Parents also grieve the loss of the child they knew. Children who achieve remission or cure from a brain or spinal cord tumor often have permanent late effects from treatment. The loss of the child as he once was can be very difficult for all members of the family.

Parents travel a tumultuous emotional path where overwhelming emotions subside, only to resurface later. All of these are normal, common responses to a catastrophic event. For many parents, these strong emotions begin to become more manageable as hope grows.

Hope

After being buffeted by illness, anger, fear, sadness, grief, and guilt, most parents welcome the growth of hope. Hope is the belief in a better tomorrow. Hope sustains the will to live and gives the strength to endure each trial. Hope is not a way around, it is a way through. There is reason for hope.

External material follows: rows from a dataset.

(** The example of the spec: a comment of three blanks sanitizes to nothing
    and the update of comment 1 is answered with 304. *)
Lemma update_branches_witness :
  Sample.update_comment Sample.allow_all
    (Sample.request (Sample.comment_body "   ")) "7" "10" 1 Sample.table
    = (Ok (mkResponse 304 NoContent), Sample.table)
  /\ exists c',
       Sample.update_comment Sample.allow_all
         (Sample.request (Sample.comment_body "edited")) "7" "10" 1 Sample.table
       = (Ok (mkResponse 200 (CommentJson (1, c'))), <[1 := c']> Sample.table)
       /\ comment c' = "edited".
Proof.
  split.
  - apply (update_branches Sample.allow_all Sample.json_loads Sample.bleach_clean
             Sample.bleach_linkify Sample.validate_json
             (Sample.request (Sample.comment_body "   ")) "7" "10" 1 Sample.table
             Sample.c1 (JObj [("comment", JStr "   ")]) (JStr "   ")
             EmptyString EmptyString); vm_compute; reflexivity.
  - destruct (update_branches Sample.allow_all Sample.json_loads Sample.bleach_clean
             Sample.bleach_linkify Sample.validate_json
             (Sample.request (Sample.comment_body "edited")) "7" "10" 1 Sample.table
             Sample.c1 (JObj [("comment", JStr "edited")]) (JStr "edited")
             EmptyString "edited") as [_ Hedit]; try (vm_compute; reflexivity).
    destruct Hedit as (c' & Hc' & Htext & _); [discriminate |].
    exists c'. split; assumption.
Defined.
(** * Ot2Rec: reconciliation and resumable dispatch of the processing stages

    A shallow embedding of the parts of [Ot2Rec] that decide which images
    and tilt-series still need work, how the external tools are driven and
    how progress is checkpointed:

    - [main.get_proj_name]                                   (main.py)
    - [motioncorr.Motioncorr] and [motioncorr.update_yaml]   (motioncorr.py)
    - [align.Align] and [align.update_yaml]                  (align.py)

    Python objects are records, methods are functions in a state-and-error
    monad over the world outside the interpreter (files on disk, the
    persisted metadata record, the log), and pandas tables are lists of
    labelled rows. *)

From Stdlib Require Import Ascii.
From Stdlib Require Import Floats.SpecFloat.
From Equations Require Import Equations.
From stdpp Require Import base decidable option list strings gmap sorting pretty.

Local Open Scope string_scope.
Local Open Scope list_scope.
Local Open Scope Z_scope.

(** ** Python exceptions and the effect monad *)

Inductive Exception :=
  | ValueError (msg : string)
  | IndexError (msg : string)
  | KeyError (msg : string)
  | IndexingError (msg : string)
  | CalledProcessError (returncode : Z)
  | UnicodeDecodeError (encoding : string).

(** The outcome of running a piece of Python: it returns, it raises, or
    the model's loop budget is used up (the source loop may spin forever). *)
Inductive Result (A : Type) :=
  | Return (a : A)
  | Raise (e : Exception)
  | OutOfFuel.
Arguments Return {A} a.
Arguments Raise {A} e.
Arguments OutOfFuel {A}.

Definition M (S A : Type) : Type := S → Result A * S.

Definition ret {S A} (a : A) : M S A := λ s, (Return a, s).
Definition raise {S A} (e : Exception) : M S A := λ s, (Raise e, s).
Definition out_of_fuel {S A} : M S A := λ s, (OutOfFuel, s).
Definition bind {S A B} (m : M S A) (k : A → M S B) : M S B :=
  λ s, match m s with
       | (Return a, s') => k a s'
       | (Raise e, s') => (Raise e, s')
       | (OutOfFuel, s') => (OutOfFuel, s')
       end.
Definition get {S} : M S S := λ s, (Return s, s).
Definition modify {S} (f : S → S) : M S unit := λ s, (Return tt, f s).

#[global] Instance M_ret {S} : MRet (M S) := @ret S.
#[global] Instance M_bind {S} : MBind (M S) := λ A B k m, bind m k.

(** [for x in l: body(x, acc)], threading the loop-carried value. *)
Fixpoint for_each {S A B} (l : list A) (body : A → B → M S B) (acc : B) : M S B :=
  match l with
  | [] => ret acc
  | x :: l' => acc' ← body x acc; for_each l' body acc'
  end.

(** ** pandas tables

    A [DataFrame] is a list of rows, each carrying its index label.  The
    label matters in exactly one place of the source, the boolean mask
    [df[mask]], which pandas aligns on labels. *)

Module pd.
Section frame.
Context {R : Type} `{EqDecision R}.

Definition frame := list (nat * R).

Definition rows (df : frame) : list R := df.*2.
Definition len (df : frame) : nat := length df.

(** [pd.DataFrame(data)] from column lists: a fresh RangeIndex. *)
Definition DataFrame (data : list R) : frame := zip (seq 0 (length data)) data.

(** [df[df[col].apply(f)]], [df.loc[...]], [df[df[col].isin(...)]]: a mask
    computed from the frame itself keeps the selected rows and labels. *)
Definition loc (f : R → bool) (df : frame) : frame :=
  List.filter (λ p, f p.2) df.

(** [pd.concat(dfs, ignore_index=True)] *)
Definition concat_ignore_index (dfs : list frame) : frame :=
  DataFrame (mjoin (rows <$> dfs)).

(** [series.unique()] and [df.drop_duplicates()]: first occurrences, in
    order of appearance; [drop_duplicates] keeps their labels. *)
Fixpoint drop_duplicates_from (seen : list R) (df : frame) : frame :=
  match df with
  | [] => []
  | p :: df' =>
      if bool_decide (p.2 ∈ seen) then drop_duplicates_from seen df'
      else p :: drop_duplicates_from (p.2 :: seen) df'
  end.
Definition drop_duplicates (df : frame) : frame := drop_duplicates_from [] df.
(** C9, where the claim fails: the 400 answer to a name with a disallowed
    extension is the text [Invalid file type], which is not JSON. *)
Lemma invalid_type_response_is_not_json :
  let w := Samples.world [] [] Samples.healthy in
  exists r,
    Part000.fetch (Samples.request "GET" "/download/notes.txt" []) w = (Ok r, w)
    /\ status r = 400
    /\ body r = BodyText "Invalid file type"
    /\ Headers_get (headers r) "Content-Type" = Some "text/plain;charset=UTF-8"
    /\ ~ has_success "Invalid file type".
Proof.
  cbv zeta. eexists. split; [reflexivity|]. repeat split.
  intros H. apply has_success_brace in H as [rest H]. discriminate H.
Qed.

(** * Further properties of the handlers *)

(** ** What a backend call leaves alone *)

(** ** Which request can change which store *)

Section Frames.

(** The reading calls leave both stores and the fault behaviour alone. *)
Lemma kv_get_frame (key : string) (w w' : World) (o : Outcome (option string)) :
  kv_get key w = (o, w') ->
  media w' = media w /\ ZED_DOWNLOADS w' = ZED_DOWNLOADS w /\ fault w' = fault w
  /\ calls w' = (calls w ++ [KVGet key])%list.
Proof.
  intros H. apply backend_inv in H as [(msg & _ & _ & ->)|(_ & _ & ->)]; auto.
Qed.

Lemma kv_list_frame (w w' : World) (o : Outcome (list string)) :
  kv_list w = (o, w') ->
  media w' = media w /\ ZED_DOWNLOADS w' = ZED_DOWNLOADS w /\ fault w' = fault w
  /\ calls w' = (calls w ++ [KVList])%list.
Proof.
  intros H. apply backend_inv in H as [(msg & _ & _ & ->)|(_ & _ & ->)]; auto.
Qed.

Lemma r2_get_frame (key : string) (w w' : World) (o : Outcome (option R2Object)) :
  r2_get key w = (o, w') ->
  media w' = media w /\ ZED_DOWNLOADS w' = ZED_DOWNLOADS w /\ fault w' = fault w
  /\ calls w' = (calls w ++ [R2Get key])%list.
Proof.
  intros H. apply backend_inv in H as [(msg & _ & _ & ->)|(_ & _ & ->)]; auto.
Qed.
(** ** CSV *)

(** [writer.writerow(fields)] of a [csv.writer] with the default dialect.
    A float is written by [str]; a field is quoted only if it holds a
    comma, a quote or a line break, which no field of this program does. *)
Definition writerow (fields : list string) (fh : string) : string :=
  fh +:+ Str.join "," fields +:+ crlf.

Definition csv_header : list string :=
  ["cpu_pct"; "cpu_availability_pct"; "throughput"; "latency";
   "normalized_throughput"].

(** the list written for one sample *)
Definition csv_row : dictM (list string) :=
  cpu ← getitem "cpu_pct";
  let avail := sub hundred <$> cpu in
  thr ← getitem "throughput";
  lat ← getitem "latency";
  norm ← get "normalized_throughput";
  mret [if_none "" repr cpu; if_none "" repr avail; if_none "" (format_f 2) thr;
        if_none "" (format_f 2) lat; if_none "" (format_f 4) norm].

(** [write_csv(points, fh)]: the list and the text of [fh] after the call *)
Definition write_csv (points : list Sample) (fh : string)
  : list Sample * string * result unit :=
  for_points (λ fh, row ← csv_row; mret (writerow row fh)) points
    (writerow csv_header fh).

(** ** Fixed-width table *)

Definition widths : list nat := [12; 14; 12; 10]%nat.

(** [fmt.format(a, b, c, d)] *)
Definition fmt (a b c d : string) : string :=
  Str.ljust 12 a +:+ " " +:+ Str.ljust 14 b +:+ " " +:+ Str.ljust 12 c
  +:+ " " +:+ Str.ljust 10 d.

(** [print(s)] *)
Definition print (s : string) (out : string) : string := out +:+ s +:+ nl.

(** ["{100 - cpu:.0f}%"] *)
Definition availability_label (cpu : float) : string :=
  format_f 0 (sub hundred cpu) +:+ "%".

Definition table_row : dictM string :=
  cpu ← getitem "cpu_pct";
  let cpu_avail := if_none "" availability_label cpu in
  thr ← getitem "throughput";
  lat ← getitem "latency";
  norm ← get "normalized_throughput";
  mret (fmt cpu_avail (if_none "" (format_f 2) thr) (if_none "" (format_f 2) lat)
          (if_none "" (format_f 4) norm)).

(** [print_table(points)]: the list and standard output after the call *)
Definition print_table (points : list Sample) (out : string)
  : list Sample * string * result unit :=
  let out := print (fmt "CPU avail" "Throughput" "Latency" "NormThr") out in
  let out := print (Str.repeat_char "-" (foldr Nat.add 0%nat widths)) out in
  for_points (λ out, row ← table_row; mret (print row out)) points out.

(** ** JSON *)

(** a float or [None] as [json.dumps] writes it *)
Definition json_value (v : option float) : string :=
  match v with
  | None => "null"
  | Some S754_nan => "NaN"
  | Some (S754_infinity s) => sign_prefix s +:+ "Infinity"
  | Some x => repr x
  end.

(** The keys of a sample in the order in which the program inserts them,
    which is the order in which [json.dumps] writes them. *)
Definition sample_keys : list string :=
  ["cpu_pct"; "throughput"; "latency"; "normalized_throughput"].

Definition json_members (pt : Sample) : list string :=
  omap (λ k, (λ v, dquote +:+ k +:+ dquote +:+ ": " +:+ json_value v) <$> pt !! k)
       sample_keys.

Definition json_object (pt : Sample) : string :=
  match json_members pt with
  | [] => "{}"
  | ms => "{" +:+ nl +:+ "    " +:+ Str.join ("," +:+ nl +:+ "    ") ms
          +:+ nl +:+ "  }"
  end.

(** [json.dumps(points, indent=2)] *)
Definition json_dumps (points : list Sample) : string :=
  match points with
  | [] => "[]"
  | _ => "[" +:+ nl +:+ "  " +:+ Str.join ("," +:+ nl +:+ "  ") (json_object <$> points)
         +:+ nl +:+ "]"
  end.
(** X20: notes that are one string stop the script after the weekly
    table.  When the weekly table of a plan is built and its notes are a
    string and not a list, the third stage shows the weekly table and
    the heading of the notes and then ends with [ValueError]; the text
    of the plan is never shown. *)
Theorem notes_that_are_a_string_stop_the_script `{Builtins}
    (json_output : dict json) (s : Session) (weekly_plan_df : DataFrame)
    (nota : string) :
  get_weekly_plan (JDict json_output) = Ok weekly_plan_df →
  Py.lookup "note/consigli" json_output = Some (JStr nota) →
  display_stage (JDict json_output) s
  = (inl ValueError,
     {| world := world s;
        files := files s;
        session_markdown_content := session_markdown_content s;
        session_meal_plan_json := session_meal_plan_json s;
        page := page s ++
          [st_subheader "2.1. Piano Alimentare Settimanale";
           st_dataframe (RangeFrame weekly_plan_df) true;
           st_subheader "2.2. Note e Consigli"] |}).
Proof.
  intros Hweekly Hnota. unfold display_stage.
  rewrite show_bind, lift_bind, Hweekly. sh_go. rewrite outcome_bind.
  unfold get_notes. cbn [Py.get]. rewrite Hnota. cbn.
  by rewrite <- !app_assoc.
Qed.

Lemma notes_that_are_a_string_stop_the_script_sample :
  @get_weekly_plan sample_builtins
    (JDict [("giorni", JList []); ("note/consigli", JStr "Bere acqua")])
  = Ok {| columns := []; values := [] |}
  ∧ (@display_stage sample_builtins
       (JDict [("giorni", JList []); ("note/consigli", JStr "Bere acqua")])
       Scenario.first_run).1
    = inl ValueError.
Proof.
  split; [reflexivity|].
  exact (f_equal fst
           (@notes_that_are_a_string_stop_the_script sample_builtins
              [("giorni", JList []); ("note/consigli", JStr "Bere acqua")]
              Scenario.first_run {| columns := []; values := [] |}
              "Bere acqua" eq_refl eq_refl)).
Defined.

(** X21: for every plan of the schema the third stage ends well and
    shows, in this order, the weekly table of the plan, its notes table
    and its text report, each under its heading; it changes nothing but
    the page. *)
Theorem plan_is_displayed `{Builtins} (plan : MealPlan) (s : Session) :
  display_stage (Schema.plan_json plan) s
  = (inr tt,
     {| world := world s;
        files := files s;
        session_markdown_content := session_markdown_content s;
        session_meal_plan_json := session_meal_plan_json s;
        page := page s ++
          [st_subheader "2.1. Piano Alimentare Settimanale";
           st_dataframe
             (RangeFrame
                {| columns := match giorni plan with
                              | [] => []
                              | _ => weekly_columns
                              end;
                   values := map Spec.row_cells (giorni plan) |}) true;
           st_subheader "2.2. Note e Consigli";
           st_dataframe
             (RangeFrame
                {| columns := ["note/consigli"];
                   values := map (λ nota, [JStr nota]) (note_consigli plan) |})
             true;
           st_markdown
             "Puoi copiare i dati delle tabelle in Excel o Google Sheets.";
           st_markdown "---";
           st_subheader "3. Estrazione testuale del Piano Alimentare";
           st_text_area "Testo del Piano Alimentare" (Spec.report plan) 400;
           st_element (st_info
             "Per copiare il testo, selezionalo e usa Ctrl+C (o Cmd+C su Mac).")]
     |}).
Proof.
  rewrite (display_stage_built _ _ _ _ _ (get_weekly_plan_encoded plan)
             (get_notes_encoded plan) (json_to_text_encoded plan)).
  by rewrite DataFrame_of_rows.
Qed.

(** X22: a dict that has neither the days nor the notes is displayed
    without an error: an empty weekly table, a notes table with no row,
    and the diagnostic of [json_to_text] as the text. *)
Theorem dict_without_days_is_displayed `{Builtins} (json_output : dict json)
    (s : Session) :
  Py.lookup "giorni" json_output = None →
  Py.lookup "note/consigli" json_output = None →
  display_stage (JDict json_output) s
  = (inr tt,
     {| world := world s;
        files := files s;
        session_markdown_content := session_markdown_content s;
        session_meal_plan_json := session_meal_plan_json s;
        page := page s ++
          displayed {| columns := []; values := [] |}
            (RangeFrame {| columns := ["note/consigli"]; values := [] |})
            "Dati JSON non validi o mancanti." |}).
Proof.
  intros Hdays Hnotes. apply display_stage_built.
  - unfold get_weekly_plan. cbn [Py.get]. by rewrite Hdays.
  - unfold get_notes. cbn [Py.get]. by rewrite Hnotes.
  - by apply json_to_text_no_giorni.
Qed.

Lemma dict_without_days_is_displayed_error_object :
  Py.lookup "giorni" [("error", JStr "no plan found")] = None
  ∧ Py.lookup "note/consigli" [("error", JStr "no plan found")] = None
  ∧ (@display_stage sample_builtins (JDict [("error", JStr "no plan found")])
       Scenario.first_run).1 = inr tt.
Proof.
  split; [reflexivity|]. split; [reflexivity|].
  exact (f_equal fst
           (@dict_without_days_is_displayed sample_builtins
              [("error", JStr "no plan found")] Scenario.first_run
              eq_refl eq_refl)).
Defined.
(** No two stored slots offer the same professor, date, start and end. *)
Definition uniqueSlots (db : Db) : Prop :=
  forall k1 k2 s1 s2,
    availabilities db !! k1 = Some s1 -> availabilities db !! k2 = Some s2 ->
    sameOffer s1 s2 -> k1 = k2.

(** Every stored slot has start and end strings that denote times. *)
Definition wellTimed (db : Db) : Prop :=
  forall k s, availabilities db !! k = Some s ->
    denotesTime (Availability.startTime s) = true
    /\ denotesTime (Availability.endTime s) = true.

Definition deleted : Response :=
  {| statusCode := 200; success := true;
     text := Some "Availability slot deleted successfully"; data := NoData |}.

Definition slotNotFound : Response := failure 404 "Availability slot not found".

Definition appointmentNotFound : Response := failure 404 "Appointment not found".


(** Every stored slot of [db'] is a stored slot of [db], up to its booking
    flag. *)
Definition slotsFrom (db db' : Db) : Prop :=
  forall k s', availabilities db' !! k = Some s' ->
    exists s, availabilities db !! k = Some s /\ sameOffer s s'.

(** The filter of [my-slots]. *)
Definition ownListed (user : nat) (date : option Z) (status : option string)
    (a : Availability.t) : Prop :=
  Availability.professor a = user
  /\ match date with
     | Some d => Availability.date a = d
     | None => True
     end
  /\ (status = Some "available" -> Availability.isBooked a = false)
  /\ (status = Some "booked" -> Availability.isBooked a = true).

(** The status filter of the appointment listings: an absent or empty
    parameter selects every status, any other value the appointments
    stored with exactly that status string. *)
Definition statusSelected (status : option string) (a : Appointment.t) : Prop :=
  match status with
  | None | Some "" => True
  | Some s => statusName (Appointment.status a) = s
  end.

(** The appointment [id] as [user] in [role] may see it. *)
Definition visibleTo (user : nat) (role : Role) (a : Appointment.t) : Prop :=
  match role with
  | student => Appointment.student a = user
  | professor => Appointment.professor a = user
  end.

Definition okAppointments (docs : list (nat * Appointment.t)) : Response :=
  {| statusCode := 200; success := true; text := None;
     data := AppointmentDocs docs |}.

Definition appointmentFound (id : nat) (a : Appointment.t) : Response :=
  {| statusCode := 200; success := true; text := None;
     data := AppointmentDoc id a |}.

Definition morning : Availability.t := newSlot 1 oct4 "10:00" "11:00".

Definition drYang : User :=
  {| name := "Dr Yang"; email := "yang@college.edu"; role := professor;
     department := Some "Mathematics" |}.

(** The college with a second professor, Dr Yang (user 4), who offers
    nothing, after Alice booked slot 0 of Dr Grey. *)
Definition faculty : Db :=
  {| users := <[4 := drYang]> people;
     availabilities := availabilities bookedCampus;
     appointments := appointments bookedCampus |}.

(** Notes of 501 characters, which [isLength({ max: 500 })] refuses. *)
Definition longNotes : Notes :=
  {| trimmed := string_of_list_ascii (repeat "x"%char 501);
     withinLimit := false |}.

(** A week date: ISO 8601, and not a date [new Date] parses. *)
Definition weekDate : DateField := IsoUnparsed "2024-W40-5".

Definition afternoon : CreateSlot.t :=
  {| CreateSlot.date := IsoDate oct4; CreateSlot.startTime := "14:00";
     CreateSlot.endTime := "15:00" |}.

(* ===================================================================== *)
(** ** Lookups *)
(* ===================================================================== *)

Lemma head_Some_elem {A} (l : list A) (x : A) : head l = Some x -> x ∈ l.
Proof. destruct l; simpl; [done|]. intros [= ->]. left. Qed.

Section Find.
Variables (q : AvailabilityQuery) (db : Db).

Lemma select_spec (kv : nat * Availability.t) :
  kv ∈ selectAvailabilities q db <->
  availabilities db !! kv.1 = Some kv.2 /\ satisfies q kv = true.
Proof.
  unfold selectAvailabilities.
  rewrite list_elem_of_In, filter_In, <- list_elem_of_In.
  destruct kv as [k a]. simpl. by rewrite elem_of_map_to_list.
Qed.

Lemma findOne_Some (kv : nat * Availability.t) :
  head (selectAvailabilities q db) = Some kv ->
  availabilities db !! kv.1 = Some kv.2 /\ satisfies q kv = true.
Proof. intros H. by apply select_spec, head_Some_elem. Qed.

Thirty-five years ago, very few children with brain or spinal cord tumors were cured. Technological advances, including computer-assisted surgical planning, advanced imaging techniques, newer chemotherapy drugs, and focused radiation therapies, have changed that. Additional research continues to develop new treatments using gene therapy and individual tumor targeted therapies. Over the last 4 decades, because of these advances, as well as research and participation in clinical trials (see Chapter 5, Choosing a Treatment), many children are now long-term survivors.

Families often discover a renewed sense of both the fragility and beauty of life after the diagnosis. Outpourings of love and support from family and friends provide comfort and sustenance. Many parents speak of a renewed appreciation for life and consider each day with their child as a precious gift.

When we were given the diagnosis of glioblastoma multiforme (GBM), it took time and layers of understanding before we could come to grips with everything. This whole concept of brain disease is so frightening and so surreal; it can’t possibly be grasped in a few weeks. We realized that the adjustment wouldn’t be made in a single step, but that we’d reach plateaus of “new normal” along the way. In other words, don’t be surprised if you feel like you have a pretty good grip on things and then suddenly lose it one day. As with life as usual, some days will be better than others. If you feel deeply sad or completely overwhelmed one day, remind yourself that it’s a mood like all the others in your repertoire, and there is an excellent reason for it, but in time you will feel better able to cope.

A Japanese proverb says: “Daylight will peep through a very small hole.”